Organizational leaders need to accept that many subtle psychological forces lie below the surface of human rationality and can sabotage the way they and others function. But irrational as these behavioral patterns might be, there is always a rationale to them, if we know how to disentangle the threads. Individuals run numerous real risks when working in organizations, arising from their fear, anxiety, and uncertainty about the exercise of influence and power in the workplace. If these concerns are not addressed, the anxiety generated by these risks becomes too great and cannot be contained by simple leadership actions or facilitating structures. Instead, individuals will mobilize social defenses to protect themselves.3 These defenses, expressed through rituals, processes, or basic hidden assumptions, displace, mitigate, or even neutralize emerging anxiety but also prevent real work from being done. The result is preoccupation with dysfunctional processes and inhibiting structures that reinforce vicious circles, preserving the status quo.

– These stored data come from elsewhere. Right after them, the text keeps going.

(** The id the member handler reads is the one the text ends in. *)
Lemma matchOf_reIdDot pre ident :
  forallb idChar ident = true ->
  exists m, matchOf reIdDot (pre ++ str "$." ++ ident ++ str ".") = Some m
            /\ group1 m = ident.
Proof.
  intros Hid. set (lp := pre ++ str "$." ++ ident ++ str ".").
  change (source reIdDot)
    with (Seq (Lit (str "$."))
              (Seq (Group 1 (Star true (CharSet idChar)))
                   (Seq (Opt (Char ".")) AssertEnd))).
  unfold matchOf, exec.
  cbn [reIdDot literal global sticky orb ignoreCase lastIndex source].
  change (length lp <? 0) with false. cbv iota.
  change (skipn 0 lp) with lp.
  set (r := Cat [Lit (str "$."); Group 1 ids; Opt (Char "."); AssertEnd]).
  destruct (search false r lp 0) as [[[j from] [rest caps]]|] eqn:Hs.
  - eexists. split; [reflexivity|].
    apply search_Some in Hs as (p & _ & Hp & -> & Hr & _).
    unfold r in Hr. cbn [Cat] in Hr. rewrite run_Seq, run_Lit in Hr.
    destruct (Js.startsWith (str "$.") (skipn p lp)) eqn:Hst; [|discriminate].
    apply JsFacts.startsWith_prefix in Hst as [tail Htail].
    rewrite Htail in Hr.
    change (skipn (length (str "$.")) (str "$." ++ tail)) with tail in Hr.
    rewrite run_Seq in Hr.
    apply IdBranchFacts.group_star_sound in Hr as (x & tl & -> & Hx & Hk).
    assert (Hcaps : caps = [(1, x)] /\ (tl = [] \/ tl = str ".")).
    { cbn [run Opt charMatches] in Hk.
      destruct tl as [|d tl]; [injection Hk as _ <-; auto|].
      destruct (Ascii.eqb "." d) eqn:Hd; [|discriminate].
      apply Ascii.eqb_eq in Hd. subst d.
      destruct tl; [injection Hk as _ <-; auto | discriminate]. }
    destruct Hcaps as [-> Htl].
    unfold group1, nth_group.
    change (nGroups r) with 1.
    cbn [groups seq map List.nth capture Nat.eqb default from_option].
    unfold id.
    (* both [x] and [ident] stand at the end of the text, behind a [$.] *)
    assert (Hlp : lp = firstn p lp ++ str "$." ++ x ++ tl).
    { rewrite <- Htail. symmetry. apply firstn_skipn. }
    apply (f_equal (@rev _)) in Hlp. unfold lp in Hlp at 1.
    rewrite !rev_app_distr in Hlp.
    change (rev (str ".")) with ["."%char] in Hlp.
    change (rev (str "$.")) with ["."%char; "$"%char] in Hlp.
    rewrite <- !app_assoc in Hlp. cbn [app] in Hlp.
    destruct Htl as [->| ->].
    + exfalso. cbn [rev app] in Hlp.
      destruct (rev x) as [|y ry] eqn:Hrx.
      * cbn [app] in Hlp. injection Hlp as Hlp.
        destruct (rev ident) as [|z rz] eqn:Hri.
        -- cbn [app] in Hlp. discriminate.
        -- cbn [app] in Hlp. injection Hlp as -> _.
           apply (idChars_no "$" ident eq_refl Hid). rewrite Hri. left. reflexivity.
      * cbn [app] in Hlp. injection Hlp as <- _.
        apply (idChars_no "." x eq_refl Hx). rewrite Hrx. left. reflexivity.
    + change (rev (str ".")) with ["."%char] in Hlp. cbn [app] in Hlp.
      injection Hlp as Hlp.
      apply span_unique in Hlp;
        [| apply (idChars_no "." ident eq_refl Hid)
         | apply (idChars_no "." x eq_refl Hx)].
      apply (f_equal (@rev _)) in Hlp. rewrite !rev_involutive in Hlp.
      symmetry. exact Hlp.
  - exfalso.
    pose proof (search_None _ _ _ _ Hs (length pre)) as Hn.
    unfold lp in Hn. rewrite drop_app_length, length_app in Hn.
    specialize (Hn ltac:(lia)).
    unfold r in Hn. cbn [Cat] in Hn. rewrite run_Seq, run_Lit in Hn.
    rewrite PathFacts.startsWith_app, drop_app_length, run_Seq in Hn.
    destruct (IdBranchFacts.group_star_complete 1 idChar ident (str ".") []
                (fun s' c' => run false (Seq (Opt (Char ".")) AssertEnd) s' c' accept)
                ([], [(1, ident)]) Hid eq_refl) as [st Hst].
    pose proof (eq_trans (eq_sym Hst) Hn) as Hc. discriminate Hc.
Qed.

Whatever the situation leaders of organizations find themselves in, they need to realize, when trying to motivate their people, that there is always more going on than meets the eye. Organizations are forums in which sensitive interpersonal issues are dealt with discretely (and often indiscreetly). Thus, if people are to function non-defensively in the face of performance pressures in the workplace, they need the kinds of leadership and supporting conditions that convert the prevalent anxiety into productive work. Unfortunately, too many executives are largely unaware of concepts from psychodynamic psychology and systems theory. Instead, the rational-structural point of view usually dominates. Too many executives fail to acknowledge the unconscious dynamics that affect human behavior. Too many executives treat their organizations as rational, rule-governed systems, perpetuating the illusion of the economic man as an optimizing machine of pleasures and pains, while ignoring the multifarious peculiarities that come with being human.

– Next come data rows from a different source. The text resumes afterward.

(** * asyncpg._testbase: the asynchronous test harness

    A shallow embedding of [asyncpg/_testbase/__init__.py]: the test-case
    metaclass that wraps coroutine test methods, the deadline wrapper, the
    loop-scoped assertion helpers, the default-cluster provider and the
    cluster- and proxy-backed test cases.

    Conventions of the embedding
    - Python objects that the module only passes around are values of small
      inductive types; objects with identity (clusters, dicts handed out by
      the cluster, loops, handlers) are references (numbers) into a store.
    - Wall-clock and monotonic time are rationals ([Q]); a float reading is
      a rational, and the module only subtracts and compares readings.
    - A call that may raise returns an [outcome]; exceptions carry their
      class, message, [__cause__], [__context__] and
      [__suppress_context__].
    - Calls into collaborators (the cluster, the proxy, the event loop) are
      recorded as events of a trace, in program order. *)

From Stdlib Require Import QArith Qround.
From stdpp Require Import gmap strings list fin_maps pretty.
From Stdlib Require Import String.

Local Open Scope string_scope.
Local Open Scope list_scope.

We need to get used to the idea that there is no such thing as a Holy Grail of rational management. The rational-structural view of organizations has not delivered the promised goods. It has only created much economic chaos and lots of grief. Thus, organizational designers would do well to become familiar with the language of the clinical paradigm—although I accept that doing so can be uncomfortable. It can be disturbing for people from a traditional background in management or economics. But creating and maintaining an effective work environment necessitates a dedicated focus on both the structural and the human aspects of organizational life—a daunting challenge, to say the least. We have to hang on to the knowledge that most of what happens in our mind is unconscious and that communicating with that mysterious part of who we are will be a real challenge. Carl Jung put it very simply: “Until you make the unconscious conscious, it will direct your life and you will call it fate.”